The Central Bank issued a press release on Thursday strongly debunking any thought that any Nigerian Bank may be distressed. This came after website Sahara Reporters published an article suggesting that United Bank for Africa (UBA), First Bank, Diamond Bank, Sterling Bank, Skye Bank, and Heritage Bank, Wema Bank, Unity Bank and Fidelity Bank are in some sort of distress.
CBN reaction was well timed considering the risk unconfirmed rumours such as what was in the media could portend for the financial services sector. But as they say there is no smoke without fire which may mean that the rumour may also have some element truth about it.
Bank Impairments (N’millions)
Source: Nairametrics Research
|Bank||2015 9 Months||2014 9 Months||%age Change|
Are Banks really sick?
Third quarter results by most commercial banks showed an increase in provisions for loan impairments with the top 9 banks surveyed recording a 107%% increase. This increase compares to a 32% increase for the same banks for the period 2014/2013. Loan impairments are provisions banks are taking in advance of a potential loss in loans given to borrowers. Impairments have been on a rise this year mostly due to the drop in oil prices which has negatively impacted on government revenues. This impact has also affected revenues of oil and gas businesses which make up a huge chunk of bank loans. The ripple effect is also being felt across other sectors of the economy considering the reliance on oil as an economic driver.
The CBN still reports bank’s percentage of non performing loans to total loans are still within acceptable limits of 10% in general. However, it will be foolhardy to ignore the rise in loan impairments this year and how dangerously close some banks are to crossing the dreaded 10% line. Some analysts already believe about three banks could be close to the 10% mark by year end. Typically most banks wait till the last quarter of the year to fully assess their loan provisioning thus increasing their loan impairments. Cost to risk ratio, which is the ratio of loans impaired to total loans and advances is estimated to rise by the end of the year, further impacting on bank profitability.
The Central Bank is probably right to announce that banks are currently not distressed. For banks to be distressed will mean a combination of capital adequacy ratio, cost of risk, non performing loans to total loans all falling behind the required levels. Whilst this is currently not the case, there is not denying that banks are moving closer towards breaching the lines that away from it. The combination of hawkish CBN policies, dwindling economy and the fall in oil prices have all had negative consequences.
Several policy guidelines have been issued this year in brisk response to the economic situation in the country. From a hawkish policy earlier in the year that brought about tightening in the banking sector we have now switched to dovish policies that is primed to flood the economy with cheap lending. The hawkish policies has reduced the amount banks could lend in the better part of this year further impacting on their profitability. The dovish policies been introduced on the other hand could also expose banks to further risk as they are expected to lend to the riskiest sectors of the economy.

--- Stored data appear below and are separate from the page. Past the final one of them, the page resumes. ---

(** One is completed and then the others. *)
Lemma completion_cons q cq cq1 req sq posted rest ntt n n1 cq' n' t :
  ring_ok q cq n -> c_req_list cq = req :: c_req_list cq1 -> cqid cq1 = cqid cq -> c_size cq1 = c_size cq ->
  c_tail cq1 = (c_tail cq + 1) mod c_size cq ->
  zget (sqs n) (r_sqid req) = Some (Some sq) ->
  sqs n1 = zset (r_sqid req) (Some (sq_with_reqs (s_req_list sq ++ [req]) (out_req_list sq) sq)) (sqs n) ->
  read_between n n1 t -> expire_time req <= t ->
  completion q cq1 posted rest ntt n1 cq' n' -> completion q cq (req :: posted) rest ntt n cq' n'.
Proof.
  intros Hr El Ei Ez Et Esq Esqs Ht He [].
  assert ((clock_reads (ssd n) <= clock_reads (ssd n1))%nat) as Hc by (destruct Ht as (i & ? & _); lia).
  assert (forall u, read_between n1 n' u -> read_between n n' u) as Hmon.
  { intros u (i & Hi & ->). exists i. split; [lia|done]. }
  constructor; try done.
  - by rewrite El, cp_split0.
  - split; [destruct cp_cq0; congruence|]. destruct cp_cq0. congruence.
  - rewrite cp_tail0, Et, Ez, Zplus_mod_idemp_l. f_equal. unfold zlen. cbn [length]. lia.
  - lia.
  - intros k sqk Ek. pose proof (zget_Some_range _ _ _ Esq) as Hrange.
    destruct (Z.eq_dec k (r_sqid req)) as [->|Hne].
    + rewrite Esq in Ek. injection Ek as ->. erewrite cp_free0; [|rewrite Esqs; by apply zget_zset_eq].
      change (req :: posted) with ([req] ++ posted). rewrite of_sq_app, of_sq_one by done. cbn.
      unfold sq_with_reqs. cbn. by rewrite <- (assoc_L (++)).
    + erewrite cp_free0; [|rewrite Esqs, zget_zset_ne by done; exact Ek].
      unfold of_sq. by rewrite filter_cons_False by done.
  - intros r [->|Hin]%elem_of_cons.
    + exists t. split; [|done]. destruct Ht as (i & Hi & ->). exists i. split; [lia|done].
    + destruct (cp_due0 r Hin) as (u & Hu & ?). eauto.
  - destruct rest as [|r rest]; [done|]. destruct cp_stop0 as [?|(? & u & Hu & ?)]; [by left|]. right. split; [done|]. eauto.
Qed.

Lemma post_loop_spec q l cq n :
  ring_ok q cq n -> c_req_list cq = l ->
  wp (post_loop q l) (fun ntt n' => exists posted rest cq', completion q cq posted rest ntt n cq' n') n.
Proof.
  revert cq n. induction l as [|req l IH]; intros cq n Hr El; cbn [post_loop].
  { apply wp_ret. exists [], (c_req_list cq), cq. apply (completion_none q cq (c_head cq)); try done.
    - by rewrite cq_with_head_id.
    - by rewrite El. }
  pose proof (zget_Some_range _ _ _ (rg_cq _ _ _ Hr)) as Hq.
  destruct (cq_full_Ok q cq n) as [h Ef]; [apply Hr|destruct Hr; lia|]. apply wp_bind.
  eapply wp_of_eq; [exact Ef|]. set (cq1 := cq_with_head h cq) in *. set (n1 := set_cqs _ n) in *.
  assert (ring_ok q cq1 n1) as Hr1.
  { destruct Hr. constructor; try done. cbn. by apply zget_zset_eq. }
  destruct (Z.eqb_spec (u32 (c_tail cq + 1) mod c_size cq) h) as [Eh|Eh].
  { apply wp_ret. exists [], (c_req_list cq), cq1. eapply (completion_none q cq h); try done. rewrite El. by left. }
  apply wp_bind. set (t := qemu_clock_get_ns (clock_reads (ssd n1))).
  eapply wp_of_eq; [by apply on_ssd_Ok|]. set (n2 := set_ssd _ n1).
  assert (read_between n n2 t) as Ht by (exists (clock_reads (ssd n)); split; [cbn; lia|done]).
  assert (ring_ok q cq1 n2) as Hr2 by (destruct Hr1; by constructor).
  apply wp_bind. eapply wp_of_eq; [apply get_cq_Ok, Hr2|]. fold t.
  destruct (negb (cqid cq1 =? 0) && (t <? expire_time req)) eqn:Eb.
  { apply andb_true_iff in Eb as [_ Eb%Z.ltb_lt]. apply wp_ret. exists [], (c_req_list cq), cq1.
    eapply (completion_none q cq h); try done; [cbn; lia|]. rewrite El. right. eauto. }
  assert (expire_time req <= t) as He.
  { apply andb_false_iff in Eb as [Eb%negb_false_iff%Z.eqb_eq|Eb%Z.ltb_ge]; [|done]. by destruct (rg_io _ _ _ Hr1). }
  pose proof (rg_reqs _ _ _ Hr) as Hreqs. rewrite El in Hreqs. apply Forall_cons_1 in Hreqs as [[sq Esq] Hreqs].
  apply wp_bind, wp_modify. set (cq2 := cq_with_reqs l cq1). set (n3 := set_cqs _ n2).
  apply wp_bind. eapply wp_of_eq; [apply (post_cqe_Ok q req cq2 sq)|].
  { cbn. apply zget_zset_eq. by rewrite zlen_zset. }
  { exact Esq. } { apply Hr2. } { apply Hr2. }
  set (n4 := posted_at _ _ _ _ _ n3). set (cq4 := nvme_inc_cq_tail cq2).
  assert (cqid cq4 = cqid cq /\ c_size cq4 = c_size cq /\ c_contig cq4 = c_contig cq /\ c_req_list cq4 = l) as (F1 & F2 & F3 & F4).
  { subst cq4. unfold nvme_inc_cq_tail. by destruct (_ <=? _). }
  assert (c_tail cq4 = (c_tail cq + 1) mod c_size cq) as F5 by (apply (inc_tail_mod cq2); destruct Hr; done).
  assert (ring_ok q cq4 n4) as Hr4.
  { destruct Hr. constructor; rewrite ?F1, ?F2, ?F3, ?F4; try done.
    - cbn. apply zget_zset_eq. by rewrite !zlen_zset.
    - rewrite F5. apply Z.mod_pos_bound. lia.
    - eapply Forall_impl; [|exact Hreqs]. intros r [sqr Er]. cbn.
      rewrite zget_zset by (by eapply zget_Some_range). destruct (r_sqid req =? r_sqid r); [eexists; reflexivity|by exists sqr]. }
  eapply wp_mono; [by apply (IH cq4 n4 Hr4)|]. intros ntt n' (posted & rest & cq' & Hcp).
  exists (req :: posted), rest, cq'. eapply (completion_cons q cq cq4 req sq posted rest ntt n n4); try done.
  by rewrite F4.
Qed.
End Complete.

The Central Bank has also introduced capital controls in the forex market that has negatively impacted on the financial sector and the larger economy. The effects of these policies are bound to affect the businesses and their ability to service their obligations. There have been several reports about companies not having access to the forex market to purchase dollars which they need to service their dollar denominated loans. With the threat of more loans going bad due to these policies, the pressure on banks will continue to be a major concern as we approach the last few weeks of the year.
Though the CBN has come out to deny that there is any distress in the economy, it does acknowledge that the banking sector is under some pressure. Last week it issued a circular increase the percentage provision of performing loans from 1% to 2%. The 100% increase it claimed was “an attempt to ensure that adequate buffers against unexpected loan losses are built up.” It also admitted in the circular that the ” adverse macro-economic environment has been a source of concern in the financial sector.”
The CBN’s decision to increase provisions from 1% to 2% may appear contradictory to its latest Monetary Policy Communique where it confirmed that the banking system was sound and resilient.
The Committee noted with satisfaction the stability, soundness and resilience of the banking system even against adverse global financial conditions.
The CBN is responsible for ensuring financial system stability and will not be expected to sit back and allow the media run away with stories that suggest that our banks are sick or under stress. Whilst “distress” may not be the appropriate word, it will be hard to deny that our banks are under immense pressure, some of which are a direct result of the Central Bank’s policies.